### Work task
The output is the lines below from the one with "Fixpoint join (sep" through the one with "Definition inner (s", both included, printed exactly and with no other line.

"""

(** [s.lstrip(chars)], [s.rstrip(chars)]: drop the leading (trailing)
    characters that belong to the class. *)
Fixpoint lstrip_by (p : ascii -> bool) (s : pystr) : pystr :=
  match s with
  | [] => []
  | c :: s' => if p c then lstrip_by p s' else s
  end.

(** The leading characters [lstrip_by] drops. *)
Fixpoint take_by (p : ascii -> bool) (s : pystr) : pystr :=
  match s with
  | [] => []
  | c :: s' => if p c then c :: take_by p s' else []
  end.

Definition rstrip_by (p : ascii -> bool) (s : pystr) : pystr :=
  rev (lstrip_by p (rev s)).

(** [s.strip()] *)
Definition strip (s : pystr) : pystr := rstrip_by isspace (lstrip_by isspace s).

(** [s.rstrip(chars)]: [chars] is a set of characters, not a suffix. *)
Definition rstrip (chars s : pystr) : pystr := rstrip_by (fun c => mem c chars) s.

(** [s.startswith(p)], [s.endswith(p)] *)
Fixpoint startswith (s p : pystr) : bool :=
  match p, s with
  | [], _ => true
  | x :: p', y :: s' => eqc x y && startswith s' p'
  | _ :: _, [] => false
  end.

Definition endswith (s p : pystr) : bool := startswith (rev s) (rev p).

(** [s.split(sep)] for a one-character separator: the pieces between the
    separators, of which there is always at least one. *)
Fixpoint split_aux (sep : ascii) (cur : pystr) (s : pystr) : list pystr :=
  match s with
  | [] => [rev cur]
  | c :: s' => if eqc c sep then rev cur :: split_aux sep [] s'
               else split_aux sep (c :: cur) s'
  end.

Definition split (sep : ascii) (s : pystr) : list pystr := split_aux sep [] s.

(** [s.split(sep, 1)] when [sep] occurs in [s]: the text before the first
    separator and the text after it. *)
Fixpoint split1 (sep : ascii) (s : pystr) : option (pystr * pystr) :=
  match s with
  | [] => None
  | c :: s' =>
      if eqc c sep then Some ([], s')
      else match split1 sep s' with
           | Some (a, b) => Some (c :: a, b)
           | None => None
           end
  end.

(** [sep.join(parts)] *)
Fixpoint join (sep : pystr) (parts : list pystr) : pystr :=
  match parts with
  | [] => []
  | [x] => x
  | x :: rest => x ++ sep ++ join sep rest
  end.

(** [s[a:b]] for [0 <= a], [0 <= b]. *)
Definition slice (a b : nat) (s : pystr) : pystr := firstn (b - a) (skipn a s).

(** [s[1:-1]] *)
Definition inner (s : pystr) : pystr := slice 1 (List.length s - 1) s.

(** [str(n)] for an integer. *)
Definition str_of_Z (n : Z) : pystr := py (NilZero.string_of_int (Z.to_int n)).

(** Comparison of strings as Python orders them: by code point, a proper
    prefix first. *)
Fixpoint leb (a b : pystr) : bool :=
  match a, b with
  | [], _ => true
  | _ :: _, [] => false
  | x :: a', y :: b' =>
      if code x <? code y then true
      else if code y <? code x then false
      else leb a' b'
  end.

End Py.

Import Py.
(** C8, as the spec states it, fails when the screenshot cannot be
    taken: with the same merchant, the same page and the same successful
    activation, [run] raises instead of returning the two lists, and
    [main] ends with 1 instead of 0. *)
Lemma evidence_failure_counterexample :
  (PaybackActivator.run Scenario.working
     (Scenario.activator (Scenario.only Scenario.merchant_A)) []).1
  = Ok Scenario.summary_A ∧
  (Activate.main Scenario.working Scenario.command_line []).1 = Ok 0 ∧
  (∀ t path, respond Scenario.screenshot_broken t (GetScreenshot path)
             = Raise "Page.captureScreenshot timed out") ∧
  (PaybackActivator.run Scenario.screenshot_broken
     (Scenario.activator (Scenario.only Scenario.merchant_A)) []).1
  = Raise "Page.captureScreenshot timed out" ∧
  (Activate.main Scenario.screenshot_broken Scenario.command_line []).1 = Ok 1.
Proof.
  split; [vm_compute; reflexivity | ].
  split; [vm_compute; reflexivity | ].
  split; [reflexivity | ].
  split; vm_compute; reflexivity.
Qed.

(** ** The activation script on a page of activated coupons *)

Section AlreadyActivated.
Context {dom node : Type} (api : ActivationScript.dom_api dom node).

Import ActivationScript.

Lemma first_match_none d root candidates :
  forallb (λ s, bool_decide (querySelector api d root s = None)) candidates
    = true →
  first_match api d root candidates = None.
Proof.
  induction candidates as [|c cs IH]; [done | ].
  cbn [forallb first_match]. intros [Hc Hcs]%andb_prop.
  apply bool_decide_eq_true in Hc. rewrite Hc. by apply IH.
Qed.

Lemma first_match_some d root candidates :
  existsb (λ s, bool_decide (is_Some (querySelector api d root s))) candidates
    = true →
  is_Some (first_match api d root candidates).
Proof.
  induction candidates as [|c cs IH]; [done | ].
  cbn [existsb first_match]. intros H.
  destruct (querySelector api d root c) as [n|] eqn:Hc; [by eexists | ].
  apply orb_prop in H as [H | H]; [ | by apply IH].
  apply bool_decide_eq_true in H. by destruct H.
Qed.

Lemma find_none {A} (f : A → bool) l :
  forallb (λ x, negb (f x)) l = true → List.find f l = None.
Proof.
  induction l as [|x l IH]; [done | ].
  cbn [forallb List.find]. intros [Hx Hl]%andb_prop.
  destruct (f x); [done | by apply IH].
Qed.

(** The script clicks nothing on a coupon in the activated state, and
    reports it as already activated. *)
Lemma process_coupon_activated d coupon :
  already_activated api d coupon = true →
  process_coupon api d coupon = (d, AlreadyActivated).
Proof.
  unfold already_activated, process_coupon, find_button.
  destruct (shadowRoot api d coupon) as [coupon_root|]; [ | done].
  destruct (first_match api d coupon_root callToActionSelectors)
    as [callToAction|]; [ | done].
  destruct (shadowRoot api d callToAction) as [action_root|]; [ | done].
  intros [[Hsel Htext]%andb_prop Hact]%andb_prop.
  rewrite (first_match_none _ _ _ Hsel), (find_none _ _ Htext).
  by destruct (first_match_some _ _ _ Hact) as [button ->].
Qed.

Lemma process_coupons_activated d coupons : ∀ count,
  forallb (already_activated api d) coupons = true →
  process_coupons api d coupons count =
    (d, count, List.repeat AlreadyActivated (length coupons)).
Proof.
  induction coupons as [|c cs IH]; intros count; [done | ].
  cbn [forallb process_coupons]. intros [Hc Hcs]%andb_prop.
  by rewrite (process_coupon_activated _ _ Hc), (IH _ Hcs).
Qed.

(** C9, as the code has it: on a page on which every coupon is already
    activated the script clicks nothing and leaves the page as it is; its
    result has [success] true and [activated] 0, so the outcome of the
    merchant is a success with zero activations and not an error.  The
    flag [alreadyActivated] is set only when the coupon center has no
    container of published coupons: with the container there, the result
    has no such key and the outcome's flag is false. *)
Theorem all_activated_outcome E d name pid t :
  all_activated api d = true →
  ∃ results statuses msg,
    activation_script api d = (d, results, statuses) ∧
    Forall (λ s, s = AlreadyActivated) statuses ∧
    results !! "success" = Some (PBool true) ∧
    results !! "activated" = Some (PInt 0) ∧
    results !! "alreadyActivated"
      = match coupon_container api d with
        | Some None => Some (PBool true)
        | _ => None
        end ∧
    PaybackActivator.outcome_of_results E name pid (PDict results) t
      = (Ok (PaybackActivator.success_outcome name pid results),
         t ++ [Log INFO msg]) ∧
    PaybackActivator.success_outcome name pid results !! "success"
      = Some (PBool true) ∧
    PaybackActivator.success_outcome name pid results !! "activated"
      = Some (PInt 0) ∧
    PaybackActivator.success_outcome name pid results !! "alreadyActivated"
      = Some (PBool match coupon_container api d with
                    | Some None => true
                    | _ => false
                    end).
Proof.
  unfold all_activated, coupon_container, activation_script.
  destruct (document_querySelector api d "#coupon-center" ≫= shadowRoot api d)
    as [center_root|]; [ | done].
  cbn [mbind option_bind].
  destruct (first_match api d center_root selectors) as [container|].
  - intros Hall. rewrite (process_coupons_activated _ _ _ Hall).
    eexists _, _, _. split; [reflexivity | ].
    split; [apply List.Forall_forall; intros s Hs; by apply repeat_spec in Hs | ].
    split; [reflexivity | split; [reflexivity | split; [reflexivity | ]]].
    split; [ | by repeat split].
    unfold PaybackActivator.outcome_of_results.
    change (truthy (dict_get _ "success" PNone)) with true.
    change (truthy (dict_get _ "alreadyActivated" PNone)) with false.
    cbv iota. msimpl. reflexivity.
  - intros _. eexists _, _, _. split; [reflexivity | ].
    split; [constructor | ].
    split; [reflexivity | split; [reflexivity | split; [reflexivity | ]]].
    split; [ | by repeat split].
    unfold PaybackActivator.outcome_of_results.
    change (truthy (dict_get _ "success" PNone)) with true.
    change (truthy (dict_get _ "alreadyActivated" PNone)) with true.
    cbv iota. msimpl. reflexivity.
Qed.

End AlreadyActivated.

"""

### Result of the exercise
Fixpoint join (sep : pystr) (parts : list pystr) : pystr :=
  match parts with
  | [] => []
  | [x] => x
  | x :: rest => x ++ sep ++ join sep rest
  end.

(** [s[a:b]] for [0 <= a], [0 <= b]. *)
Definition slice (a b : nat) (s : pystr) : pystr := firstn (b - a) (skipn a s).

(** [s[1:-1]] *)
Definition inner (s : pystr) : pystr := slice 1 (List.length s - 1) s.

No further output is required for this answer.